Texte : Dario Pedolin et Thomas Nemecek
Le revenu des agriculteurs·trices suisses se situe régulièrement en dessous du revenu de référence des secteurs secondaire et tertiaire. Le faible salaire horaire est souvent lié à la trop lourde charge de travail. En outre, de nombreux efforts sont entrepris pour maîtriser l’impact de la production agricole sur l’environnement, mais, dans ce cas aussi, on manque souvent les objectifs visés.
Le graphique compare efficience environnementale et efficience économique pour le lait (à gauche) et pour les betteraves sucrières (à droite). L’efficience est donnée si le résultat d’une observation se situe au-dessus ou à droite de la médiane. Le lait présente une légère corrélation entre les deux types d’efficience : les résultats des observations se situent en grande partie dans les champs en bas à gauche et en haut à droite. Aucun lien de ce type n’est constaté pour les betteraves sucrières. En outre, leur efficience environnementale varie moins que celle de la production laitière.
Données sur le revenu et l’impact environnemental
Financé par le Programme national de recherche « Economie durable » (PNR 73), le projet « Enterprise-Twice » montre les différences qui existent en termes de revenus et d’impact environnemental au sein de différents groupes de produits. En outre, il met en évidence les groupes de produits agricoles qui présentent des synergies entre les aspects économiques et environnementaux. Le projet se base sur les données de plus de 200 observations issues du projet de Dépouillement centralisé des bilans écologiques d’exploitations agricoles (DC-BE)
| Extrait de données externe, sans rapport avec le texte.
(* ===== verification/Trampolines.v ===== *)
(** * The stubs and data mapped into every process
      ([process/posix_trampolines.rs], [arch/x86_64/syscall.rs])

    Programs call libc through stubs of machine code in two read-only pages at
    [TRAMPOLINE_PAGES_VA]; the loader resolves a symbol to its stub by
    [find_posix_symbol]. *)

From Stdlib Require Import ZArith Lia Sorting.Sorted.
From stdpp Require Import base numbers strings option relations list.
From S2P Require Import Prelude X86Machine SyscallEntry.

Local Open Scope Z_scope.

Module Trampolines.
Import X86Machine SyscallEntry.

(** ** Addresses *)

Definition TRAMPOLINE_PAGES_VA : Z := 0x7FFFE000.
Definition SYSDATA_VA : Z := 0x7FFFC000.
Definition SD_CTYPE_B_PTR : Z := SYSDATA_VA + 0.
Definition SD_CTYPE_LO_PTR : Z := SYSDATA_VA + 8.
Definition SD_CTYPE_UP_PTR : Z := SYSDATA_VA + 16.
Definition SD_ERRNO : Z := SYSDATA_VA + 32.
Definition SD_ENVIRON : Z := SYSDATA_VA + 48.
Definition SD_STDIN : Z := SYSDATA_VA + 56.
Definition SD_STDOUT : Z := SYSDATA_VA + 64.
Definition SD_STDERR : Z := SYSDATA_VA + 72.
Definition SD_CTYPE_B_TABLE : Z := SYSDATA_VA + 80.
Definition SD_CTYPE_LO_TABLE : Z := SYSDATA_VA + 848.
Definition SD_CTYPE_UP_TABLE : Z := SYSDATA_VA + 2384.
Definition SD_LOCALE_C : Z := SYSDATA_VA + 3920.
Definition SD_EMPTY_FC_FONTSET : Z := SYSDATA_VA + 4032.
Definition CTYPE_B_PTR_VAL : Z := SD_CTYPE_B_TABLE + 128 * 2.
Definition CTYPE_LO_PTR_VAL : Z := SD_CTYPE_LO_TABLE + 128 * 4.
Definition CTYPE_UP_PTR_VAL : Z := SD_CTYPE_UP_TABLE + 128 * 4.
Les données du DC-BE contiennent des inventaires détaillés des flux de substances et de tous les travaux réalisés, ce qui permet d’établir des analyses du cycle de vie des groupes de produits. La production de lait, l’élevage et l’engraissement de bovins, ainsi que la culture de céréales, de pommes de terre et de betteraves sucrières ont été pris en compte. Les impacts environnementaux de ces groupes de produits peuvent ensuite être calculés. La contribution de chaque groupe de produits au revenu agricole a été calculée à partir des données comptables des exploitations afin d’établir une comparaison avec le revenu.
Les plus grandes différences entre exploitations sont observées dans l’élevage et l’engraissement de bovins.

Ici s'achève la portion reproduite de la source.